(** C1 (as amended). A RingMod built on a constant unit input with a
    constant frequency [f], [mul=1] and [add=0] plays [sin(2*pi*f*n/SR)]
    at every sample [n], freshly built and after [play()].  For every
    input, frequency, [mul] and [add], channel [i] at sample [n] is the
    input sample times the sine of [2*pi] times the phase accumulated
    from the frequency up to [n], times [mul] plus [add]; with a list of
    constant frequencies this is [input * sin(2*pi*f*n/SR) * mul + add]. *)
Theorem ringmod_output :
  (forall sv f i n,
      chan (RingMod.streams sv
              (RingMod.__init__ unit_input (Some (scalar f)) None None)) i n
        = sin (2 * PI * f * INR n / sr sv)
      /\ chan (RingMod.streams sv
                 (RingMod.play None None
                    (RingMod.__init__ unit_input (Some (scalar f)) None None))) i n
         = sin (2 * PI * f * INR n / sr sv))
  /\ (forall sv input freq mul add i n,
        let j := (i mod Nat.max (arg_len freq) (arg_len input))%nat in
        chan (RingMod.streams sv
                (RingMod.__init__ input (Some freq) (Some mul) (Some add))) i n
          = resolve (wrap input j) n
            * sin (2 * PI * phase sv (resolve (wrap freq j)) n)
            * resolve (wrap mul i) n + resolve (wrap add i) n)
  /\ (forall sv input f fs mul add i n,
        let j := (i mod Nat.max (S (length fs)) (arg_len input))%nat in
        chan (RingMod.streams sv
                (RingMod.__init__ input (Some (floats f fs)) (Some mul) (Some add))) i n
          = resolve (wrap input j) n
            * sin (2 * PI * nth (j mod S (length fs)) (f :: fs) f * INR n / sr sv)
            * resolve (wrap mul i) n + resolve (wrap add i) n).
Proof.
  split; [|split].
  - intros sv f i n.
    assert (H : chan (RingMod.streams sv
              (RingMod.__init__ unit_input (Some (scalar f)) None None)) i n
        = sin (2 * PI * f * INR n / sr sv)).
    { change (RingMod.__init__ unit_input (Some (scalar f)) None None)
        with (RingMod.__init__ unit_input (Some (scalar f))
                (Some (scalar 1)) (Some (scalar 0))).
      rewrite ringmod_streams, !wrap_scalar.
      unfold unit_input. rewrite wrap_mono. cbn [resolve].
      rewrite osc_const. ring. }
    split; [exact H|].
    rewrite <- H. reflexivity.
  - intros sv input freq mul add i n j.
    apply ringmod_streams.
  - intros sv input f fs mul add i n j.
    rewrite ringmod_streams.
    replace (arg_len (floats f fs)) with (S (length fs))
      by (unfold floats, arg_len; cbn [others]; now rewrite length_map).
    fold j. rewrite wrap_floats. cbn [resolve].
    now rewrite osc_const.
Qed.

(** C1, as the claim words its general formula: the sine taken of the
    frequency of the current sample, with the sample index
    ([2*pi*freq(n)*n/SR]) or without it ([2*pi*freq(n)/SR]).  With a
    frequency that is 11025 Hz during sample 0 and 0 Hz afterwards, at
    44.1 kHz on a unit input, sample 1 is [sin(pi/2) = 1]: the carrier
    has advanced a quarter of a cycle, where both formulas give
    [sin 0 = 0]. *)
Lemma ringmod_moving_frequency_fails :
  ~ (forall sv input freq mul add i n,
        let j := (i mod Nat.max (arg_len freq) (arg_len input))%nat in
        chan (RingMod.streams sv
                (RingMod.__init__ input (Some freq) (Some mul) (Some add))) i n
          = resolve (wrap input j) n
            * sin (2 * PI * resolve (wrap freq j) n / sr sv)
            * resolve (wrap mul i) n + resolve (wrap add i) n)
  /\ ~ (forall sv input freq mul add i n,
          let j := (i mod Nat.max (arg_len freq) (arg_len input))%nat in
          chan (RingMod.streams sv
                  (RingMod.__init__ input (Some freq) (Some mul) (Some add))) i n
            = resolve (wrap input j) n
              * sin (2 * PI * resolve (wrap freq j) n * INR n / sr sv)
              * resolve (wrap mul i) n + resolve (wrap add i) n).
Proof.
  assert (E : chan (RingMod.streams cd_server
                      (RingMod.__init__ unit_input (Some step_freq)
                         (Some (scalar 1)) (Some (scalar 0)))) O 1%nat = 1).
  { rewrite ringmod_streams, !wrap_scalar.
    unfold unit_input, step_freq. rewrite !wrap_mono. cbn [resolve].
    unfold osc. cbn [phase sr cd_server].
    replace (2 * PI * (0 + 11025 / 44100)) with (PI / 2) by field.
    rewrite sin_PI2. ring. }
  split; intro H;
    specialize (H cd_server unit_input step_freq (scalar 1) (scalar 0) O 1%nat);
    cbv zeta in H; rewrite E in H;
    rewrite !wrap_scalar in H; unfold unit_input, step_freq in H;
    rewrite !wrap_mono in H; cbn [resolve sr cd_server INR] in H.
  - replace (2 * PI * 0 / 44100) with 0 in H by (unfold Rdiv; ring).
    rewrite sin_0 in H. lra.
  - replace (2 * PI * 0 * 1 / 44100) with 0 in H by (unfold Rdiv; ring).
    rewrite sin_0 in H. lra.
Qed.

(** ** Flanger: delay time and output *)

Lemma flanger_delay_streams (sv : Server) (input depth lfofreq : Arg)
    (feedback mul add : option Arg) (i n : nat) :
  chan (Flanger.delay_time sv
          (Flanger.__init__ input (Some depth) (Some lfofreq) feedback mul add)) i n =
    resolve (wrap depth i) n * (5/1000) * osc sv (resolve (wrap lfofreq i)) n
      + 5/1000.
Proof.
  unfold Flanger.delay_time, Flanger.__init__, Flanger.default, Delay_new, create.
  cbn [Flanger._dls params delay src_chans Flanger.env_mod].
  unfold Sine_out, Sine_new, emit, create, live.
  cbn [Flanger._mod params Pyo.freq Pyo.mul Pyo.add state src_chans chan width
       Flanger.env_modamp].
  unfold Sig_out, Sig_new, emit, create, live.
  cbn [Flanger._modamp params value Pyo.mul Pyo.add state src_chans chan width].
  rewrite !pick_scalar.
  unfold pick. cbn [chan width lit].
  rewrite !wrap_scalar.
  change (Nat.max (arg_len (scalar (5 / 1000))) (arg_len (scalar 0))) with 1%nat.
  rewrite max_arg_len_1, !wrap_mod. cbn [resolve]. ring.
Qed.
(** * Load-test drivers of the order service: a shallow embedding

    The development follows the two locust files of the repository:

    - [locust/locustfile.py]            (class [OrderServiceUser]);
    - [locust/locustfile-scenarios.py]  (class [ResilienceTestUser], its
      scenario subclasses, and the two load shapes).

    Python objects are modelled as the code uses them: JSON values as a
    tagged union, the class-level [order_ids] lists as cells of a store
    that user instances reach through attribute lookup, exceptions and the
    random generator through a small state-and-error monad, and the run
    time of a load shape as a binary64 float. *)

From Stdlib Require Import ZArith Lia Bool.
From Stdlib Require Import Uint63 PrimFloat FloatOps FloatAxioms SpecFloat.
From stdpp Require Import gmap strings list.

(* Decimal literals such as [999.99] denote the nearest binary64 value, as
   they do in Python. *)
#[local] Set Warnings "-inexact-float".

#[local] Open Scope string_scope.
#[local] Open Scope list_scope.
#[local] Open Scope Z_scope.

(** ** Python values *)

Module Py.

(** The values [json.loads] can return (object, array, string, integer,
    real, boolean, null), which is all the code ever stores or tests. *)
#[warnings="-register-all"]
Inductive pyval : Type :=
| PNone
| PBool (b : bool)
| PInt (z : Z)
| PFloat (f : float)
| PStr (s : string)
| PList (l : list pyval)
| PDict (d : gmap string pyval).

(** Exception classes raised by the modelled code.  All of them derive from
    [Exception], so both [except:] and [except Exception] catch them. *)
Inductive exn : Type :=
| JSONDecodeError
| UnicodeDecodeError
| TypeError
| AttributeError
| ValueError
| IndexError
| RecursionError.

(** [bool(v)]: the truth value Python gives to [if v:]. *)
Definition truthy (v : pyval) : bool :=
  match v with
  | PNone => false
  | PBool b => b
  | PInt z => negb (z =? 0)
  | PFloat f => negb (PrimFloat.eqb f 0%float)
  | PStr s => negb (String.eqb s "")
  | PList l => match l with [] => false | _ => true end
  | PDict d => negb (bool_decide (d = ∅))
  end.

(** [v.get(k)]: only a dict has the method; a missing key gives [None]. *)
Definition get (v : pyval) (k : string) : exn + pyval :=
  match v with
  | PDict d => inr (default PNone (d !! k))
  | _ => inl AttributeError
  end.

(** An f-string, kept as its parts: literal text and formatted values. *)
Inductive fpart : Type :=
| Lit (s : string)
| Fmt (v : pyval)
| FmtExn (e : exn).

Definition fstring : Type := list fpart.

End Py.

Import Py.

(** ** The interpreter state and its monad *)

Definition loc : Type := nat.

(** One line item of an order payload.  Quantities are Python ints, prices
    are ints or floats. *)
Inductive pynum : Type :=
| NInt (z : Z)
| NFloat (f : float).

Record item : Type := Item {
  item_id : string;
  quantity : Z;
  price : pynum
}.

(** The JSON body [{"items": [...]}]. *)
Record payload : Type := Payload { payload_items : list item }.

(** What a task does to the outside world, in order: the requests it issues
    and the calls to [response.success()] and [response.failure(msg)]. *)
Inductive event : Type :=
| EPost (path : string) (body : payload) (name : string)
| EGet (path : fstring) (name : string)
| ESuccess
| EFailure (msg : fstring).

(** [rng] is the future of the random generator (its raw draws), [heap]
    holds the list objects, [trace] the events so far, oldest first. *)
Record state : Type := State {
  rng : list nat;
  heap : gmap loc (list pyval);
  trace : list event
}.

Definition M (A : Type) : Type := state -> (exn + A) * state.

Definition ret {A} (a : A) : M A := fun s => (inr a, s).

Definition bind {A B} (m : M A) (k : A -> M B) : M B :=
  fun s => match m s with
           | (inr a, s') => k a s'
           | (inl e, s') => (inl e, s')
           end.

Definition raise {A} (e : exn) : M A := fun s => (inl e, s).

(** [try: body except ...: handler]: the effects of the body up to the
    exception stay. *)
Definition try_except {A} (body : M A) (handler : exn -> M A) : M A :=
  fun s => match body s with
           | (inr a, s') => (inr a, s')
           | (inl e, s') => handler e s'
           end.

Definition lift {A} (r : exn + A) : M A :=
  match r with inr a => ret a | inl e => raise e end.

Declare Scope py_scope.
Delimit Scope py_scope with py.
Notation "x <- m ;; k" := (bind m (fun x => k))
  (at level 100, m at next level, right associativity) : py_scope.
Notation "m ;;; k" := (bind m (fun _ => k))
  (at level 100, right associativity) : py_scope.
#[local] Open Scope py_scope.

Definition emit (e : event) : M unit :=
  fun s => (inr tt, State (rng s) (heap s) (trace s ++ [e])).

(** Reading a list object, its length, and [list.append]. *)
Definition read_list (l : loc) : M (list pyval) :=
  fun s => (inr (heap s !!! l), s).

Definition append (l : loc) (v : pyval) : M unit :=
  fun s => (inr tt, State (rng s) (<[l := (heap s !!! l) ++ [v]]> (heap s)) (trace s)).

(** ** The [random] module *)

Module Random.

(** [_randbelow(n)], for [n > 0]: a number below [n], here the next raw
    draw reduced modulo [n]. *)
Definition randbelow (n : nat) : M nat :=
  fun s => match rng s with
           | [] => (inr 0%nat, s)
           | r :: rs => (inr (r mod n)%nat, State rs (heap s) (trace s))
           end.

(** [randint(a, b)] is [a + _randbelow(b - a + 1)]. *)
Definition randint (a b : Z) : M Z :=
  r <- randbelow (Z.to_nat (b - a + 1)) ;;
  ret (a + Z.of_nat r).

(** [choice(seq)] is [seq[_randbelow(len(seq))]]; an empty sequence raises
    [IndexError]. *)
Definition choice {A} (seq : list A) : M A :=
  match seq with
  | [] => raise IndexError
  | _ =>
      j <- randbelow (length seq) ;;
      match seq !! j with
      | Some x => ret x
      | None => raise IndexError
      end
  end.

(** The selection loop of [sample] for a population of at most 21
    elements: [pool] holds the elements not selected yet at its first [n]
    positions; the chosen one is replaced by the last of them. *)
Fixpoint sample_loop {A} (pool : list A) (n k : nat) : M (list A) :=
  match k with
  | O => ret []
  | S k' =>
      j <- randbelow n ;;
      match pool !! j, pool !! (n - 1)%nat with
      | Some x, Some y =>
          rest <- sample_loop (<[j := y]> pool) (n - 1)%nat k' ;;
          ret (x :: rest)
      | _, _ => raise IndexError
      end
  end.

(** [sample(population, k)]: [ValueError] unless [0 <= k <= n]. *)
Definition sample {A} (population : list A) (k : Z) : M (list A) :=
  let n := length population in
  if negb ((0 <=? k) && (k <=? Z.of_nat n)) then raise ValueError
  else sample_loop population n (Z.to_nat k).

End Random.

(** ** Classes, instances and attribute lookup *)

Module Cls.

(** The user classes of the two files. *)
Inductive cls : Type :=
| OrderServiceUser
| ResilienceTestUser
| NormalOperationUser
| FailFastUser
| CircuitBreakerInventoryUser
| CircuitBreakerPaymentUser
| BulkheadUser
| CombinedChaosUser
| MixedWorkloadUser.

(** The base class named in the class statement, when it is one of the
    repository's own ([None] stands for the library's [FastHttpUser]). *)
Definition base (c : cls) : option cls :=
  match c with
  | OrderServiceUser | ResilienceTestUser => None
  | _ => Some ResilienceTestUser
  end.

(** The list objects created by the two class bodies ([order_ids = []]). *)
Definition order_ids_OrderServiceUser : loc := 0%nat.
Definition order_ids_ResilienceTestUser : loc := 1%nat.
(** X5.  What the history poller shows after a run is decided by the fetch
    that settled last, whichever was issued first: if it succeeded, the
    chart of its window; if it failed with a message, the error view with
    that message, whatever was fetched before. *)
Theorem chart_shows_the_last_settlement
    (h : host) (es : list Chart.event) (i : Chart.instance)
    (os : list (outcome Chart.payload)) (o : outcome Chart.payload) :
  Chart.run Chart.mount es = Some i ->
  outcomes es = (os ++ [o])%list ->
  (forall r, awaited o = Normal r ->
     Chart.TemperatureChart h (Poller.hooks i) = Chart.ChartView (charted h (fetched r))) /\
  (forall m, awaited o = Throw m -> m <> "" ->
     Chart.TemperatureChart h (Poller.hooks i) = Chart.ErrorView (JStr m)).
Proof.
  intros Hrun Hos. apply run_hooks in Hrun.
  rewrite Hos, settle_each_app, settle_each_one in Hrun. split.
  - intros r Hr. rewrite Hrun, (chart_success o r _ Hr). reflexivity.
  - intros m Hm Hne. rewrite Hrun, (chart_failure o m _ Hm).
    unfold Chart.TemperatureChart. cbn [Chart.loading Chart.error truthy].
    destruct (String.eqb_spec m ""); [contradiction|reflexivity].
Qed.

(** The sample run ends with a success; a 500 settling after it puts the
    error view in place of the chart. *)
Lemma chart_shows_the_last_settlement_witness :
  exists i,
    Chart.run Chart.mount
      (Chart.sample_run ++ [Poller.Tick; Poller.Settled (Response 500 (JsonNull "null"))])
      = Some i /\
    Chart.TemperatureChart UtcHost.utc (Poller.hooks i)
    = Chart.ErrorView (JStr "HTTP error! status: 500").
Proof.
  eexists. split; [reflexivity|].
  assert (Hne : "HTTP error! status: 500" <> "") by discriminate.
  exact (proj2 (chart_shows_the_last_settlement UtcHost.utc
    (Chart.sample_run ++ [Poller.Tick; Poller.Settled (Response 500 (JsonNull "null"))])
    _ (outcomes Chart.sample_run) (Response 500 (JsonNull "null"))
    eq_refl eq_refl) _ eq_refl Hne).
Defined.

(** X6.  Failures never touch the stored window of the history poller:
    after a run, the window in the cell is the one of the last successful
    fetch, however many failures settled after it, and the empty initial
    window if fetches settled and none succeeded. *)
Theorem chart_window_is_of_the_last_success
    (es : list Chart.event) (i : Chart.instance) :
  Chart.run Chart.mount es = Some i ->
  (forall os1 o r os2,
      outcomes es = (os1 ++ o :: os2)%list ->
      awaited o = Normal r ->
      all_failed os2 ->
      Chart.temperatureData (Poller.hooks i) = fetched r) /\
  (all_failed (outcomes es) ->
   Chart.temperatureData (Poller.hooks i)
   = {| Chart.timestamps := []; Chart.temperatures := [];
        Chart.count := JNum Num.zero |}).
Proof.
  intros Hrun. apply run_hooks in Hrun. split.
  - intros os1 o r os2 Hos Ho Hfail.
    change (o :: os2) with ([o] ++ os2)%list in Hos.
    rewrite Hrun, Hos, settle_each_app, settle_each_app, settle_each_one.
    rewrite (chart_failures_keep_window _ _ Hfail).
    now rewrite (chart_success o r _ Ho).
  - intros Hfail. rewrite Hrun.
    now rewrite (chart_failures_keep_window _ _ Hfail).
Qed.

(** The sample run followed by a failure: the window is still the one the
    sample run fetched. *)
Lemma chart_window_is_of_the_last_success_witness :
  exists i,
    Chart.run Chart.mount
      (Chart.sample_run ++ [Poller.Tick; Poller.Settled (NetworkError "Failed to fetch")])
      = Some i /\
    Chart.temperatureData (Poller.hooks i)
    = {| Chart.timestamps := [JStr "2024-01-15T10:30:00Z"];
         Chart.temperatures := [Chart.SNum (Num.of_Z 21)];
         Chart.count := JNum (Num.of_Z 1) |}.
Proof.
  eexists. split; [reflexivity|].
  refine (proj1 (chart_window_is_of_the_last_success
    (Chart.sample_run ++ [Poller.Tick; Poller.Settled (NetworkError "Failed to fetch")])
    _ eq_refl) [_] _ _ [_] eq_refl eq_refl _).
  repeat constructor.
Defined.

(** X7.  The error view of the chart depends on the message being a
    non-empty string, not on the fetch having failed: a failure whose error
    carries the empty message leaves the chart of the stored window on
    screen, with no Retry button, although the error cell was set. *)
Theorem empty_message_leaves_the_chart
    (h : host) (o : outcome Chart.payload) (s : Chart.state) :
  awaited o = Throw "" ->
  Chart.error (fst (Chart.fetchTemperatureHistory o s)) = JStr "" /\
  Chart.TemperatureChart h (fst (Chart.fetchTemperatureHistory o s))
  = Chart.ChartView (charted h (Chart.temperatureData s)) /\
  Chart.retry_offered (fst (Chart.fetchTemperatureHistory o s)) = false.
Proof.
  intros Ho. rewrite (chart_failure o "" s Ho). repeat split.
Qed.
(** C8.  For a working group with stakeholders, Stakeholder Validation
    writes one WARNING for each entry that is not the name of a sig of the
    context, in the order of the entries, and nothing else; only the sigs
    of the context are consulted. *)
Theorem C8_stakeholders_checked_against_sig_names
    (group : Group) (context : Context) :
  StakeholderSIGs group <> nil ->
  Filtered.auditWorkingGroupStakeholders "wg" group context
  = mkM (map (fun s => Print (stakeholder_warning s))
             (filter (fun s => s ∉ Name <$> Sigs context)
                     (StakeholderSIGs group)))
        (Ok tt).
Proof.
  intros Hne. unfold Filtered.auditWorkingGroupStakeholders. simpl String.eqb.
  destruct (StakeholderSIGs group) as [|s l] eqn:Hs; [congruence|].
  simpl List.length. simpl Nat.eqb. cbv iota zeta.
  apply stakeholders_loop.
Qed.

Lemma C8_stakeholders_witness :
  StakeholderSIGs wg_example <> nil
  /\ Filtered.auditWorkingGroupStakeholders "wg" wg_example context_example
     = mkM (Print (stakeholder_warning "sig-nonexistent") :: nil) (Ok tt).
Proof.
  split; [discriminate|].
  exact (C8_stakeholders_checked_against_sig_names
           wg_example context_example ltac:(discriminate)).
Defined.

(** Called for another category, the routine reports a stakeholder list. *)
Lemma auditWorkingGroupStakeholders_other_category
    (groupType : string) (group : Group) (context : Context) :
  groupType <> "wg" ->
  Filtered.auditWorkingGroupStakeholders groupType group context
  = when (0 <? List.length (StakeholderSIGs group))%nat
      (printf ("ERROR: only 'workinggroups' may have stakeholder_sigs ()" +:+ nl)).
Proof.
  intros Hne. unfold Filtered.auditWorkingGroupStakeholders.
  destruct (String.eqb_spec groupType "wg"); [contradiction | reflexivity].
Qed.

End Stakeholders.

(** ** The stakeholder ERROR is out of reach of the audit *)

Section StakeholderError.
Import GoStrings Effects Utils World.

Local Abbreviation quiet := (prints_only not_stakeholder_error).

Variable E : Env.

Lemma auditPerson_quiet extra person : quiet (Filtered.auditPerson extra person).
Proof. unfold Filtered.auditPerson. prints_only_auto; reflexivity. Qed.

Lemma auditLeadership_quiet group groupType :
  quiet (Filtered.auditLeadership group groupType).
Proof.
  unfold Filtered.auditLeadership.
  prints_only_auto; try reflexivity. apply auditPerson_quiet.
Qed.

Lemma auditContact_quiet contact : quiet (Filtered.auditContact contact).
Proof.
  unfold Filtered.auditContact.
  prints_only_auto; try reflexivity. apply auditPerson_quiet.
Qed.

Lemma auditCharterLink_quiet pwd group :
  quiet (Filtered.auditCharterLink E pwd group).
Proof. unfold Filtered.auditCharterLink. prints_only_auto; reflexivity. Qed.

Lemma auditWorkingGroupStakeholders_wg_quiet group context :
  quiet (Filtered.auditWorkingGroupStakeholders "wg" group context).
Proof.
  unfold Filtered.auditWorkingGroupStakeholders. simpl String.eqb. cbv iota.
  prints_only_auto; reflexivity.
Qed.

Lemma auditOwnersInfo_quiet group info url :
  quiet (Filtered.auditOwnersInfo group info url).
Proof. unfold Filtered.auditOwnersInfo. prints_only_auto; reflexivity. Qed.

Lemma auditOwnersFiles_body_quiet reRaw reGH group url :
  quiet (Filtered.auditOwnersFiles_body E reRaw reGH group url).
Proof.
  unfold Filtered.auditOwnersFiles_body.
  prints_only_auto; try reflexivity. apply auditOwnersInfo_quiet.
Qed.

Lemma auditOwnersFiles_quiet group subproject :
  quiet (Filtered.auditOwnersFiles E group subproject).
Proof.
  unfold Filtered.auditOwnersFiles, Go.MustCompile.
  prints_only_auto; try reflexivity. apply auditOwnersFiles_body_quiet.
Qed.

Lemma auditSubProject_quiet group : quiet (Filtered.auditSubProject E group).
Proof.
  unfold Filtered.auditSubProject, Filtered.auditSubProject_body.
  prints_only_auto; try reflexivity.
  - apply auditContact_quiet.
  - apply auditOwnersFiles_quiet.
Qed.

Lemma auditGroup_subprojects_quiet groupType group :
  quiet (Filtered.auditGroup_subprojects E groupType group).
Proof.
  unfold Filtered.auditGroup_subprojects.
  prints_only_auto; try reflexivity. apply auditSubProject_quiet.
Qed.

End StakeholderError.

-*-*-

In the entries above, restate word for word the lines between the one holding "#[local] Open Scope Z_scope." and the one holding "(** [rng] is", inclusive, and nothing besides.

> _EXERCISE SOLUTION_
#[local] Open Scope Z_scope.

(** ** Python values *)

Module Py.

(** The values [json.loads] can return (object, array, string, integer,
    real, boolean, null), which is all the code ever stores or tests. *)
#[warnings="-register-all"]
Inductive pyval : Type :=
| PNone
| PBool (b : bool)
| PInt (z : Z)
| PFloat (f : float)
| PStr (s : string)
| PList (l : list pyval)
| PDict (d : gmap string pyval).

(** Exception classes raised by the modelled code.  All of them derive from
    [Exception], so both [except:] and [except Exception] catch them. *)
Inductive exn : Type :=
| JSONDecodeError
| UnicodeDecodeError
| TypeError
| AttributeError
| ValueError
| IndexError
| RecursionError.

(** [bool(v)]: the truth value Python gives to [if v:]. *)
Definition truthy (v : pyval) : bool :=
  match v with
  | PNone => false
  | PBool b => b
  | PInt z => negb (z =? 0)
  | PFloat f => negb (PrimFloat.eqb f 0%float)
  | PStr s => negb (String.eqb s "")
  | PList l => match l with [] => false | _ => true end
  | PDict d => negb (bool_decide (d = ∅))
  end.

(** [v.get(k)]: only a dict has the method; a missing key gives [None]. *)
Definition get (v : pyval) (k : string) : exn + pyval :=
  match v with
  | PDict d => inr (default PNone (d !! k))
  | _ => inl AttributeError
  end.

(** An f-string, kept as its parts: literal text and formatted values. *)
Inductive fpart : Type :=
| Lit (s : string)
| Fmt (v : pyval)
| FmtExn (e : exn).

Definition fstring : Type := list fpart.

End Py.

Import Py.

(** ** The interpreter state and its monad *)

Definition loc : Type := nat.

(** One line item of an order payload.  Quantities are Python ints, prices
    are ints or floats. *)
Inductive pynum : Type :=
| NInt (z : Z)
| NFloat (f : float).

Record item : Type := Item {
  item_id : string;
  quantity : Z;
  price : pynum
}.

(** The JSON body [{"items": [...]}]. *)
Record payload : Type := Payload { payload_items : list item }.

(** What a task does to the outside world, in order: the requests it issues
    and the calls to [response.success()] and [response.failure(msg)]. *)
Inductive event : Type :=
| EPost (path : string) (body : payload) (name : string)
| EGet (path : fstring) (name : string)
| ESuccess
| EFailure (msg : fstring).

(** [rng] is the future of the random generator (its raw draws), [heap]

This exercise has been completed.